Spike Lee's well-reviewed "BlacKkKlansman" opened so well across the board that it will be able to further expand.

Topher Grace as David Duke in "BlacKkKlansman"

Topher Grace as David Duke in “BlacKkKlansman”

Focus Features

The box office is upbeat on a mid-August weekend that is usually a down period. Original actioner “The Meg” (Warner Bros.), a non-franchise film, opened to $44 million domestic and $91 million foreign. That’s way beyond industry expectations.

Opening more narrowly (1512 screens) and performing ahead of predictions was Spike Lee’s “BlacKkKlansman” (Focus) at just under $11 million.

And there’s other positive news: the weekend totaled about $145 million, about a quarter higher than last year, with year-to-date grosses 8.7 percent ahead of 2017. Add to that a rash of strong holdovers led by “Mission: Impossible – Fallout” (Paramount), which is headed for an over $200 million domestic total.

“The Meg”

screencap

“The Meg” is the first non-franchise film to place #1 since “A Quiet Place” in April. That is the longest stretch in movie release history for sequels and series films to grab the top spot. Of course, a shark-centered thriller isn’t exactly the hallmark of originality. “47 Meters Down” two years ago, at a much lower budget, already plowed this territory already fertile from “Jaws.”

On the other hand, with a reported cost of over $170 million plus global marketing expenses, this movie cost the studio over $300 million. That’s a lot of money to recoup, with half the gross going back to theaters.

Two summers ago, $144-million remake “Ghostbusters” opened better at $46 million and was instantly dubbed a failure. That comedy did lose money for Sony, partly due to pushback against the all-female cast and a lack of foreign appeal.

In stark contrast, “The Meg” is Exhibit A for the new studio paradigm. It has an easy-sell plot crammed with VFX, global marquee draw Jason Statham, taking a break from the “Fast and Furious” franchise, and is officially a Chinese-American co-production. The initial foreign result adds $91 million to domestic weekend totals, covering most major countries (Japan, South Korea, France, Mexico, and Australia are still to come).

Will it reach recoupment levels? The biggest country initially is China ($51 million) which will yield more-than-usual film rental to Warner Bros., though still less than 50 percent. China’s share of the initial opening is unusually high. We need to see how this holds. At this point, unless this becomes a long-legged player, it’s hard to see it reaching the magic number $400 million worldwide.
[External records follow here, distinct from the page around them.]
Lemma decode_encode l : Forall is_u8 l -> decode_pairs (encode_sha256_bytes l) = Ok l.
Proof.
  induction 1 as [|b l Hb _ IH]; [done|]. cbn [encode_sha256_bytes decode_pairs].
  destruct (byte_nibbles b Hb) as (Hh & Hl & He). rewrite !hex_char_decode by done. res_simpl.
  rewrite IH. res_simpl. by rewrite He.
Qed.

Lemma decode_pairs_Ok n s l :
  String.length s = (2 * n)%nat -> decode_pairs s = Ok l ->
  length l = n /\ Forall is_u8 l /\ encode_sha256_bytes l = s.
Proof.
  revert s l. induction n as [|n IH]; intros [|a [|b s]] l Hlen; cbn in Hlen; try lia.
  { intros [= <-]. done. }
  cbn [decode_pairs]. intros Hd. res_inv.
  apply decode_lower_hex_Ok in E as [Hh Ha], E0 as [Hl Hb].
  destruct (nibbles_byte _ _ Hh Hl) as (Hu & Hs1 & Hs2).
  destruct (IH s a2) as (<- & Hf & He); [lia|done|].
  split_and!; [done|by constructor|].
  cbn [encode_sha256_bytes]. by rewrite Hs1, Hs2, Ha, Hb, He.
Qed.

(** A digest is listed under exactly one spelling. *)
Lemma decode_sha256_iff s d :
  decode_sha256 s = Ok d <-> length d = 32%nat /\ Forall is_u8 d /\ s = encode_sha256_bytes d.
Proof.
  unfold decode_sha256, str_len. split.
  - intros Hd. res_inv. bool_props. apply (decode_pairs_Ok 32) in Hd as (? & ? & ?); [done|lia].
  - intros (Hl & Hf & ->). rewrite encode_sha256_length, Hl. cbn. by apply decode_encode.
Qed.

(** ** Digests are taken of unambiguous encodings *)

Lemma to_be_bytes_inj n m : is_u64 n -> is_u64 m -> to_be_bytes n = to_be_bytes m -> n = m.
Proof.
  unfold is_u, u64_max. intros Hn Hm He. apply Z.bits_inj'. intros i Hi.
  destruct (decide (i < 64)) as [Hlt|Hge].
  - assert (Hk : 0 <= i / 8 < 8) by (split; [apply Z.div_pos|apply Z.div_lt_upper_bound]; lia).
    assert (Hj : 0 <= i mod 8 < 8) by (apply Z.mod_pos_bound; lia).
    apply (f_equal (fun l => l !! Z.to_nat (7 - i / 8))) in He. unfold to_be_bytes in He.
    rewrite !list_lookup_fmap, !lookup_seq_lt in He by lia. cbn [fmap option_fmap option_map] in He.
    injection He as He.
    apply (f_equal (fun z => Z.testbit z (i mod 8))) in He. change 256 with (2 ^ 8) in He.
    rewrite !Z.mod_pow2_bits_low, !Z.shiftr_spec in He by lia.
    pose proof (Z.div_mod i 8). rewrite Z2Nat.id in He by lia.
    by replace (i mod 8 + 8 * (7 - (7 - i / 8))) with i in He by lia.
  - rewrite <- (Z.mod_small n (2 ^ 64)), <- (Z.mod_small m (2 ^ 64)) by lia.
    by rewrite !Z.mod_pow2_bits_high by lia.
Qed.

Lemma to_be_bytes_length n : length (to_be_bytes n) = 8%nat.
Proof. by unfold to_be_bytes; rewrite length_fmap, length_seq. Qed.

Lemma byte_of_inj a b : byte_of a = byte_of b -> a = b.
Proof.
  unfold byte_of. intros He%N2Z.inj. rewrite <- (ascii_N_embedding a), <- (ascii_N_embedding b).
  by f_equal.
Qed.

Lemma str_bytes_app s t l l' :
  String.length s = String.length t -> str_bytes s ++ l = str_bytes t ++ l' -> s = t /\ l = l'.
Proof.
  revert t. induction s as [|a s IH]; intros [|b t] Hl He; cbn in *; try done.
  injection Hl as Hl. injection He as Hb He. apply byte_of_inj in Hb as ->.
  by destruct (IH t Hl He) as [-> ->].
Qed.

Definition framable (s : string) : Prop := is_u64 (str_len s).

Lemma framed_inj s t l l' :
  framable s -> framable t -> framed s ++ l = framed t ++ l' -> s = t /\ l = l'.
Proof.
  intros Hs Ht He. unfold framed in He. rewrite <- !app_assoc in He.
  apply app_inj_1 in He as [Hlen He]; [|by rewrite !to_be_bytes_length].
  apply to_be_bytes_inj in Hlen; [|done..]. apply str_bytes_app in He; [done|].
  unfold str_len in Hlen. lia.
Qed.

Section Digests.
Context `{AuthExternals}.

(** Two inputs of SHA-256 with the same digest. *)
Definition sha256_collision : Prop := exists x y, x <> y /\ sha256 x = sha256 y.

Lemma digest_identifies r c r' c' :
  framable r -> framable c -> framable r' -> framable c' ->
  credential_digest r c = credential_digest r' c' -> (r = r' /\ c = c') \/ sha256_collision.
Proof.
  intros Hr Hc Hr' Hc' He. unfold credential_digest, namespaced_digest in He.
  destruct (decide (DIGEST_DOMAIN ++ framed r ++ framed c = DIGEST_DOMAIN ++ framed r' ++ framed c')) as [Hp|Hp];
    [left|right; by eexists _, _].
  apply app_inv_head in Hp. apply framed_inj in Hp as [-> Hp]; [|done..].
  apply (f_equal (fun l => l ++ [])) in Hp. by apply framed_inj in Hp as [-> _].
Qed.

Lemma partition_identifies r c n r' c' n' :
  framable r -> framable c -> framable r' -> framable c' -> is_u64 n -> is_u64 n' ->
  credential_cache_partition r c n = credential_cache_partition r' c' n' ->
  (r = r' /\ c = c' /\ n = n') \/ sha256_collision.
Proof.
  intros Hr Hc Hr' Hc' Hn Hn' He. unfold credential_cache_partition in He.
  destruct (decide (CACHE_PARTITION_DOMAIN ++ to_be_bytes n ++ framed r ++ framed c =
                    CACHE_PARTITION_DOMAIN ++ to_be_bytes n' ++ framed r' ++ framed c')) as [Hp|Hp];
    [left|right; by eexists _, _].
  apply app_inv_head in Hp. apply app_inj_1 in Hp as [Hb Hp]; [|by rewrite !to_be_bytes_length].
  apply to_be_bytes_inj in Hb as ->; [|done..]. apply framed_inj in Hp as [-> Hp]; [|done..].
  apply (f_equal (fun l => l ++ [])) in Hp. by apply framed_inj in Hp as [-> _].
Qed.

(** The partition is not the verifier digest of any credential. *)
Lemma partition_not_digest r c n r' c' :
  credential_cache_partition r c n = credential_digest r' c' -> sha256_collision.
Proof.
  intros He. eexists _, _. split; [|exact He]. intros Hp.
  apply (f_equal (fun l => l !! 5%nat)) in Hp. vm_compute in Hp. done.
Qed.
End Digests.

(** ** What a snapshot holds *)

Section Snapshots.
Context `{AuthExternals}.

(** [g] is the stored form of the declared grant [w]. *)
Record normalizes (w : CredentialGrantWire) (g : CredentialGrant) : Prop := {
  nz_digest : decode_sha256 (w_credential_sha256 w) = Ok (g_credential_sha256 g);
  nz_principal : g_principal_id g = w_principal_id w;
  nz_enabled : g_enabled g = w_enabled w;
  nz_namespaces : g_namespaces g = normalize_namespaces (w_namespaces w);
  nz_actions : forall a, a ∈ g_actions g <-> a ∈ w_actions w;
  nz_origins : Forall2 (fun raw origin => normalize_declared_origin raw = Ok origin)
                 (w_allowed_origins w) (g_allowed_origins g);
  nz_missing : g_allow_missing_origin g = w_allow_missing_origin w }.

Record grant_wf (g : CredentialGrant) : Prop := {
  gw_digest : length (g_credential_sha256 g) = 32%nat /\ Forall is_u8 (g_credential_sha256 g);
  gw_principal : validate_bounded_label (g_principal_id g) MAX_PRINCIPAL_ID_BYTES = Ok tt;
  gw_namespaces : namespaces_wf (g_namespaces g);
  gw_actions : g_actions g <> ∅;
  gw_origins : Z.of_nat (length (g_allowed_origins g)) <= MAX_ORIGINS_PER_CREDENTIAL }.

(** Every declared grant is stored under its digest, and nothing else is. *)
Record represents (grants : list CredentialGrantWire) (m : gmap (list Z) CredentialGrant) : Prop := {
  rp_stored : forall w, w ∈ grants -> exists g, normalizes w g /\ m !! g_credential_sha256 g = Some g;
  rp_declared : forall d g, m !! d = Some g ->
    d = g_credential_sha256 g /\ grant_wf g /\ exists w, w ∈ grants /\ normalizes w g }.

Lemma validate_namespace_Ok l :
  mapM validate_namespace l = Ok (replicate (length l) tt) -> existsb namespace_bad l = false.
Proof.
  intros Hm%mapM_Ok. induction l as [|n l IH]; [done|].
  inversion Hm as [|? ? ? ? Hn Hl]; subst. cbn. rewrite (IH Hl), orb_false_r.
  unfold validate_namespace, namespace_bad in *. destruct (String.eqb_spec n "*") as [->|Hne]; [done|].
  unfold validate_bounded_label in Hn. cbn in Hn. res_inv. bool_props.
  rewrite Z.gtb_ltb. unfold MAX_AUTHORIZATION_NAMESPACE_BYTES.
  destruct (String.eqb_spec n ""); [done|]. rewrite bool_decide_eq_false_2 by done.
  apply orb_false_iff. split; [by apply Z.ltb_ge|done].
Qed.

Lemma mapM_unit {E A} (f : A -> Res E unit) l k : mapM f l = Ok k -> k = replicate (length l) tt.
Proof.
  intros Hm%mapM_Ok. induction Hm as [|x [] l k _ _ IH]; cbn; [done|]. by rewrite <- IH.
Qed.

Lemma normalize_namespaces_wf l :
  length l <> 0%nat -> Z.of_nat (length l) <= MAX_NAMESPACES_PER_CREDENTIAL ->
  existsb namespace_bad l = false -> namespaces_wf (normalize_namespaces l).
Proof.
  intros H0 Hmax Hbad.
  assert (Hc : namespace_count_bad l = false).
  { destruct l as [|x l]; [done|]. cbn -[Z.of_nat]. rewrite Z.gtb_ltb. apply Z.ltb_ge. done. }
  assert (Ht : NamespaceSet_try_new l = Ok {| namespaces := normalize_namespaces l |}).
  { unfold NamespaceSet_try_new, normalize_namespaces, slice_contains_sorted. rewrite Hc, Hbad.
    cbn [kcmp string_key]. by destruct (binary_search_by _ _). }
  by apply NamespaceSet_try_new_Ok in Ht as [Hwf _].
Qed.

(** The namespace test on the stored list decides the declared one. *)
Lemma namespace_granted_spec w g ns :
  normalizes w g ->
  namespace_granted g ns = true <-> (ns ∈ w_namespaces w) \/ ("*" ∈ w_namespaces w).
Proof.
  intros Hn. unfold namespace_granted. rewrite (nz_namespaces _ _ Hn). unfold normalize_namespaces.
  pose proof (sort_dedup_ascending (w_namespaces w)) as Hs.
  pose proof (slice_contains_sorted_spec _ "*" Hs) as Hstar. rewrite sort_dedup_elem in Hstar.
  destruct (slice_contains_sorted (sort_dedup (w_namespaces w)) "*").
  { cbn. split; [intros _; right; by apply Hstar|done]. }
  assert (Hno : "*" ∉ w_namespaces w) by (intros Hin; by apply Hstar in Hin).
  assert (Hhead : match head (sort_dedup (w_namespaces w)) with
                  | Some first => negb (String.eqb first "*") | None => true end = true).
  { destruct (sort_dedup (w_namespaces w)) as [|x l] eqn:E; [done|]. cbn.
    destruct (String.eqb_spec x "*") as [->|]; [|done]. destruct Hno.
    rewrite <- sort_dedup_elem, E. left. }
  rewrite Hhead, andb_true_l, negb_involutive, slice_contains_sorted_spec, sort_dedup_elem by done.
  split; [by left|by intros [?|?]].
Qed.

Lemma parse_grant_Ok m w m' :
  parse_grant m w = Ok m' ->
  exists g, normalizes w g /\ grant_wf g /\ m !! g_credential_sha256 g = None /\
    m' = <[g_credential_sha256 g := g]> m.
Proof.
  unfold parse_grant. intros Hp. res_inv.
  match goal with |- exists g, _ /\ _ /\ _ /\ <[_ := ?x]> _ = _ => exists x end.
  split_and!; [| | |reflexivity]; cbn.
  - split; cbn; try done; [|by apply mapM_Ok].
    intros act. by rewrite elem_of_list_to_set.
  - bool_props. split; cbn.
    + apply decode_sha256_iff in E as (? & ? & _). done.
    + by destruct a0.
    + apply normalize_namespaces_wf.
      * by apply Nat.eqb_neq.
      * done.
      * apply validate_namespace_Ok. rewrite <- (mapM_unit _ _ _ E3). exact E3.

    + apply Nat.eqb_neq in E4. intros Hz. rewrite Hz in E4. by rewrite size_empty in E4.
    + apply mapM_Ok, Forall2_length in E6. rewrite <- E6. lia.
  - destruct (m !! a); [done|done].
Qed.

Lemma normalizes_digest_inj w g g' :
  normalizes w g -> normalizes w g' -> g_credential_sha256 g = g_credential_sha256 g'.
Proof. intros [H1 _ _ _ _ _ _] [H2 _ _ _ _ _ _]. rewrite H1 in H2. by injection H2. Qed.

Lemma parse_grants_represents before grants m m' :
  represents before m -> parse_grants grants m = Ok m' -> represents (before ++ grants) m'.
Proof.
  revert before m. induction grants as [|w grants IH]; intros before m [Hs Hd]; cbn.
  { intros [= ->]. rewrite app_nil_r. by split. }
  intros Hp. res_inv. apply parse_grant_Ok in E as (g & Hn & Hw & Hnone & ->).
  rewrite (cons_middle w), app_assoc. eapply IH; [|done]. split.
  - intros w' [Hw'|Hw']%elem_of_app.
    + destruct (Hs w' Hw') as (g' & Hn' & Hg'). exists g'. split; [done|].
      rewrite lookup_insert_ne; [done|]. congruence.
    + apply list_elem_of_singleton in Hw' as ->. exists g. by rewrite lookup_insert_eq.
  - intros d g' [[<- <-]|[Hne Hg']]%lookup_insert_Some.
    + split_and!; [done|done|]. exists w. split; [|done]. apply elem_of_app. right. by apply list_elem_of_singleton.
    + destruct (Hd d g' Hg') as (-> & Hw' & w' & Hin & Hn'). split_and!; [done|done|].
      exists w'. split; [|done]. apply elem_of_app. by left.
Qed.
Spike Lee and John David Washington

“BlacKkKlansman” (Focus) is one film that likely gets little international interest but remains an important cultural focus point domestically. Focus opened in August, which is popular for adult African-American films with crossover potential (“The Butler,” “Fruitvale Station,” “Straight Outta Compton”).

Despite coming out after two recent films targeting the same audience (“Blindsptting” and “Sorry to Bother You”), “BlacKkKlansman” hit its marks with a gross well above the predicted $8-10 million. Building buzz from Cannes, the critically acclaimed and well-publicized picture, while covered on news channels, managed to ride its political issues as well as entertainment value to a strong gross.

It’s hardly a blockbuster yet, but initial signs are good. Often these expanded breaks are too wide, with most of the gross coming from 10 to 20 percent of the runs, with half or more seeming questionable and prone to early removal from theaters. That’s not the case here. The vast majority of the theaters rank in the top six of films playing, even when one gets down to the lower-grossing ones. That means they will sustain their runs even if Focus has already cherry-picked the best theaters. But the gross is strong enough to warrant expanding even more.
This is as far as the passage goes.